Is he the right person to write your letter? Look to those teachers with whom you’ve formed relationships in 11th and 12th grade.
Recommendation letters are an important component of many college applications, but sometimes students focus on the wrong things when choosing their writers.
As a former admissions officer at the University of Pennsylvania, I read thousands of recommendation letters and witnessed the bad choices many applicants made when it came time to select the authors of these all-important missives. Read on for my advice about avoiding these pitfalls.
• DO choose the right teacher to write your letter.
Think the teacher giving you an easy A is the best one to write on your behalf? Think again. If you’re doing little more than sitting in the back of the room each day doodling in your notebook while acing every quiz and exam, this is probably not the ideal person to write a recommendation letter. This teacher knows you can do the work but has no insight into how your mind functions or what you might add to the classroom experience.
Is there another course in which you are participating in classroom discussions, waiting around afterward to ask for clarification on a tricky concept and organizing study groups with your peers, all while earning a slightly lower grade? This teacher, who can easily draft a page about your engagement in the work and the class, is your writer.
The best recommendation writers know you well and can attest to your ability to handle and connect with the material while adding to the learning environment through class participation. Look to those teachers with whom you’ve formed relationships, but keep your focus on 11th and 12th grades. Colleges want to know who they’re getting now, not who you were two or three years ago, and many will specify that they want to hear from a teacher you’ve had in your junior or senior year.
• DON’T send unnecessary extra letters of recommendation.
Colleges are inundated with application materials every year, some of which they requested, but piles of which they did not. It may be tempting to ask everyone you’ve ever known to write a letter on your behalf, but resist! I frequently read letters from neighbors, government figures, parent co-workers who were alumni — even siblings and grandparents. These letters added nothing but bulk to an already-full file of material. Per my earlier point about the best writers, if this person doesn’t actually know you or interact with you outside of your personal relationship, just say no.

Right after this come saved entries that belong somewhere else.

(** The signature of version four, over the headers in their order. *)
Definition signed_request (method path query body content_type : string) : call (Z * option string) := fun w =>
  let amz_date := format_time "%Y%m%dT%H%M%SZ" (dns_now w) in
  let short_date := format_time "%Y%m%d" (dns_now w) in
  let token := AcmeDnsConfig.route53_session_token config in
  let headers :=
    foldl (fun m kv => btree_insert kv.1 kv.2 m) []
      ([("content-type", content_type); ("host", "route53.amazonaws.com"); ("x-amz-date", amz_date)]
       ++ if str_is_empty token then [] else [("x-amz-security-token", token)]) in
  let signed_headers := str_join ";" headers.*1 in
  let canonical_headers := str_join "" ((fun kv => kv.1 +:+ ":" +:+ str_trim kv.2 +:+ lf) <$> headers) in
  let canonical_request := lines_of [method; path; query; canonical_headers; signed_headers; sha256_hex body] in
  let scope := short_date +:+ "/us-east-1/route53/aws4_request" in
  let string_to_sign := lines_of ["AWS4-HMAC-SHA256"; amz_date; scope; sha256_hex canonical_request] in
  let date_key := hmac_sha256 ("AWS4" +:+ AcmeDnsConfig.route53_secret_access_key config) short_date in
  let region_key := hmac_sha256 date_key "us-east-1" in
  let service_key := hmac_sha256 region_key "route53" in
  let signing_key := hmac_sha256 service_key "aws4_request" in
  let signature := hex_encode (hmac_sha256 signing_key string_to_sign) in
  let authorization := "AWS4-HMAC-SHA256 Credential=" +:+ AcmeDnsConfig.route53_access_key_id config +:+ "/" +:+ scope
    +:+ ", SignedHeaders=" +:+ signed_headers +:+ ", Signature=" +:+ signature in
  let url := "https://route53.amazonaws.com" +:+ path +:+ if str_is_empty query then "" else "?" +:+ query in
  send (set_body body (add_headers
    ([("Authorization", authorization); ("Content-Type", content_type); ("X-Amz-Date", amz_date)]
     ++ if str_is_empty token then [] else [("X-Amz-Security-Token", token)])
    (bare method url))) w.

Definition record_sets : string := "/2013-04-01/hostedzone/" +:+ hosted_zone_id +:+ "/rrset".

Definition get_txt_record_set (name : string) : call (option Route53RecordSet) :=
  let query := "maxitems=1&name=" +:+ percent_encode (ensure_trailing_dot name) +:+ "&type=TXT" in
  try! response := signed_request "GET" record_sets query "" "application/xml" in
  match response.2 with
  | None => give (Err "error decoding response body")
  | Some body =>
      if negb (success response.1)
      then give (Err ("AWS Route53 list records returned " +:+ status_text response.1 +:+ ": " +:+ bounded body))
      else give (parse_route53_record_set body name)
  end.

Definition change_body (action name : string) (record_set : Route53RecordSet) : string :=
  let values := str_join "" ((fun value => "<ResourceRecord><Value>" +:+ quot_entity +:+ xml_escape value +:+ quot_entity
                               +:+ "</Value></ResourceRecord>") <$> rs_values record_set) in
  "<ChangeResourceRecordSetsRequest xmlns=" +:+ dq +:+ "https://route53.amazonaws.com/doc/2013-04-01/" +:+ dq
  +:+ "><ChangeBatch><Changes><Change><Action>" +:+ action +:+ "</Action><ResourceRecordSet><Name>"
  +:+ xml_escape (ensure_trailing_dot name) +:+ "</Name><Type>TXT</Type><TTL>" +:+ show_uint (rs_ttl record_set)
  +:+ "</TTL><ResourceRecords>" +:+ values
  +:+ "</ResourceRecords></ResourceRecordSet></Change></Changes></ChangeBatch></ChangeResourceRecordSetsRequest>".

Definition change_record_set (action name : string) (record_set : Route53RecordSet) : call unit :=
  try! response := signed_request "POST" record_sets "" (change_body action name record_set) "application/xml" in
  if success response.1 then give (Ok tt)
  else give (Err ("AWS Route53 " +:+ action +:+ " returned " +:+ status_text response.1 +:+ ": " +:+ bounded (default "" response.2))).
Definition challenge_type : ChallengeType := if (AcmeConfig.challenge config =? "dns-01")%string then Dns01 else Http01.

(** [authorization.challenge(type)]. *)
Definition find_challenge (a : Authorization) : option Challenge :=
  find_first (fun c => bool_decide (ch_type c = challenge_type)) (au_challenges a).

(** What both loops do with the status of an authorization. *)
Inductive AuthorizationCase : Type := Skip | Use (c : Challenge) | Refuse (e : string).

Definition consider_authorization (a : Authorization) : AuthorizationCase :=
  match au_status a with
  | AuthValid => Skip
  | AuthOther name => Refuse ("unexpected ACME authorization status: " +:+ name)
  | AuthPending =>
      match find_challenge a with
      | None => Refuse ("ACME server did not offer " +:+ AcmeConfig.challenge config)
      | Some c => Use c
      end
  end.

Definition record_name (identifier : string) : string :=
  "_acme-challenge." +:+ strip_all "*." identifier.

(** One challenge is made available, by the answers over HTTP or by a record. *)
Definition provision (provider : option DnsProvider) (order : Order) (a : Authorization) (c : Challenge) :
    step ProvisionedChallenge :=
  let key := key_authorization order (ch_token c) in
  if bool_decide (challenge_type = Http01) then fun m =>
    let p := ProvisionedHttp (ch_token c) in
    (Ok p, with_effect (Presented p) (with_challenges (<[ch_token c := key]> (challenges m)) m))
  else
    match provider with
    | None => fails "ACME DNS provider is unavailable"
    | Some provider =>
        try! record := on_net (present provider (record_name (au_identifier a)) (dns_value key)) in
        fun m => (Ok (ProvisionedDns record), with_effect (Presented (ProvisionedDns record)) m)
    end.

(** The first loop; what was provisioned before a failure is kept. *)
Fixpoint provision_all (provider : option DnsProvider) (order : Order) (urls : list AuthorizationUrl)
    (provisioned : list ProvisionedChallenge) (m : Manager) : result unit string * list ProvisionedChallenge * Manager :=
  match urls with
  | [] => (Ok tt, provisioned, m)
  | url :: urls =>
      match on_net (fetch_authorization url) m with
      | (Err e, m) => (Err e, provisioned, m)
      | (Ok a, m) =>
          match consider_authorization a with
          | Skip => provision_all provider order urls provisioned m
          | Refuse e => (Err e, provisioned, m)
          | Use c =>
              match provision provider order a c m with
              | (Err e, m) => (Err e, provisioned, m)
              | (Ok p, m) => provision_all provider order urls (provisioned ++ [p]) m
              end
          end
      end
  end.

A strong extra letter of recommendation might be written by your job supervisor, a coach or an extracurricular activity mentor — anyone who can offer a different perspective from your teachers. Even here, I would keep any extra letters to one, so think carefully about the best option.
• DO more than just give your recommendation-letter writers a list of your colleges.
How you approach the request for your recommendations is almost as important as who you approach. Take a few minutes to draft a short letter explaining your reasons for asking them to write on your behalf. Outline one or two specific projects or lessons that you particularly enjoyed and describe why. Give a few examples of your best or most challenging moments in class, and provide some detail about both the experience and the end result. Offer some insight into your academic plans in college. Putting the time and effort into this exercise will make it easier for your recommender to organize and craft the letter on your behalf.
• DON’T forget to thank your recommendation writers!
One final thought: When the dust has settled and your applications are out the door, don’t forget to thank the people who wrote them!